- [Task]: In the listing below, find the line with "- destruct Hl", then repeat exactly every line from the top through that one.

##### Materials provided

(** ** Requests *)

(** A part of a handler that counts a failure or takes the name, and the rest. *)
Lemma guarded_seq {A B} (G : WOLFSSH -> Prop) (P : A -> WOLFSSH -> Prop) (m : M A) (k : A -> M B) s :
  below s ->
  after m (fun r s1 => guarded False s r s1 /\ match r with Ok a => P a s1 | _ => True end) s ->
  (forall a s1, P a s1 -> below s1 -> after (k a) (fun r s' => guarded (G s') s1 r s') s1) ->
  after (m ≫= k) (fun r s' => guarded (G s') s r s') s.
Proof.
  intros Hb Hm Hk. apply after_bind. eapply after_mono; [exact Hm|]. intros r s1 [Hg HP].
  assert (K : forall r2 : res B, (ended r -> ended r2) -> guarded False s r2 s1).
  { intros r2 Hr. destruct Hg as [? ? Hl ? Hs]. split; try done.
    - destruct Hl as [|[? ?]]; [by left|right; auto].
    - left. by destruct Hs as [|(_ & [] & _)]. }
  destruct r as [a|e|].
  - assert (Hb1 : below s1).
    { destruct Hg as [Hm' ? [?|[_ [He|He]]] _ _]; [|done|done]. destruct Hb. split; [lia|]. by rewrite Hm'. }
    eapply after_mono; [by apply Hk|]. intros r s' [Km Kf Kl Kn Ks]. destruct Hg as [Gm Gf _ Gn Gs].
    split; [by rewrite Km|lia|done| |].
    + intros Hn. destruct (Gn Hn) as [Hn1 E1]. destruct (Kn Hn1) as [Hn2 E2]. by rewrite E2.
    + destruct Gs as [<-|(_ & [] & _)]. done.
  - eapply guarded_weaken; [|apply K]; [done|]. unfold ended. intros [[= ->]|]; [by left|done].
  - eapply guarded_weaken; [|apply K]; [done|]. by right.
Qed.

Lemma charge_abandoned_after s : below s ->
  after charge_abandoned (fun r s1 => guarded False s r s1
    /\ match r with Ok _ => userAuthSeen (auth s1) = userAuthSeen (auth s) /\ userName (auth s1) = userName (auth s) | _ => True end) s.
Proof.
  intros Hb. unfold charge_abandoned. do 2 after_step. apply after_when; intros _; [|by split; [apply guarded_core|]].
  apply after_bind, (after_frames core); [apply rest_set_kb|]. intros [[]|e|] s1 _ C; [|by split; [apply guarded_core|]..].
  eapply after_mono; [apply CountUserAuthFailure_after; by eapply below_core|]. intros r s' [Hc _].
  split; [eapply guarded_from; [done|apply charged_guarded; [by eapply below_core|done]]|].
  destruct Hc as [(_ & _ & E3 & E4 & _)%core_eq _]. apply core_eq in C as (_ & _ & C3 & C4 & _). cbn in E3, E4.
  destruct r; by rewrite ?E3, ?E4.
Qed.

Lemma bind_username_after u s : below s ->
  after (bind_username u) (fun r s1 => guarded False s r s1
    /\ match r with Ok _ => userAuthSeen (auth s1) = true /\ default [] (userName (auth s1)) = u | _ => True end) s.
Proof.
  intros Hb. unfold bind_username. do 2 after_step. apply after_if; intros Es.
  - apply negb_true_iff in Es. unfold wolfSSH_SetUsernameRaw. apply after_bind, after_bind, after_guard; intros _.
    { split; [by apply guarded_core|done]. }
    apply after_bind, after_core; [apply rest_malloc|]. intros [mem|e|] s1 _ C; [|by split; [apply guarded_core|]..].
    apply after_bind, after_guard; intros _; [by split; [apply guarded_core|]|]. do 2 after_step.
    apply core_eq in C as (E1 & E2 & E3 & E4 & E5). destruct Hb. split; [|done]. split; cbn; rewrite ?E1, ?E2, ?E5; auto; try lia.
    by rewrite Es.
  - apply negb_false_iff in Es. apply after_if; intros En.
    + apply after_bind, after_code, after_core; [eauto with frames|]. intros [x|e|] s1 _ C;
        (split; [by apply guarded_core|done]).
    + apply negb_false_iff, bytes_eqb_spec in En. split; [by apply guarded_core|done].
Qed.

Lemma dispatch_auth_guarded d buf len i s : below s ->
  after (dispatch_auth d buf len i) (guarded (password_taken (username d) \/ key_taken (username d)) s) s.
Proof.
  intros Hb. unfold dispatch_auth. cbv zeta.
  apply after_if; intros _; [|apply after_if; intros _; [|apply after_if; intros _]].
  - eapply after_mono; [by apply DoUserAuthRequestPassword_guarded|]. intros r s'. apply guarded_weaken. by left.
  - by apply SendUserAuthKeyboardRequest_guarded.
  - eapply after_mono; [by apply DoUserAuthRequestPublicKey_guarded|]. intros r s'. apply guarded_weaken. by right.
  - do 2 after_step. destruct (negb _); [by apply SendUserAuthFailureCount_guarded|].
    unfold SendUserAuthFailureCount. apply guarded_quiet; [done|]. frames_auto.
Qed.

Lemma core_set_authId id : frames core (set_authId id).
Proof. unfold set_authId. frames_auto. Qed.

Lemma guarded_pre {A} (m : M A) s : below s -> frames core m ->
  after m (fun r s1 => guarded False s r s1 /\ match r with Ok _ => core s1 = core s | _ => True end) s.
Proof.
  intros Hb Hm. apply (after_frames core); [done|]. intros r s1 _ C. split; [by apply guarded_core|by destruct r].
Qed.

##########

- [Task response]:
(** ** Requests *)

(** A part of a handler that counts a failure or takes the name, and the rest. *)
Lemma guarded_seq {A B} (G : WOLFSSH -> Prop) (P : A -> WOLFSSH -> Prop) (m : M A) (k : A -> M B) s :
  below s ->
  after m (fun r s1 => guarded False s r s1 /\ match r with Ok a => P a s1 | _ => True end) s ->
  (forall a s1, P a s1 -> below s1 -> after (k a) (fun r s' => guarded (G s') s1 r s') s1) ->
  after (m ≫= k) (fun r s' => guarded (G s') s r s') s.
Proof.
  intros Hb Hm Hk. apply after_bind. eapply after_mono; [exact Hm|]. intros r s1 [Hg HP].
  assert (K : forall r2 : res B, (ended r -> ended r2) -> guarded False s r2 s1).
  { intros r2 Hr. destruct Hg as [? ? Hl ? Hs]. split; try done.
    - destruct Hl as [|[? ?]]; [by left|right; auto].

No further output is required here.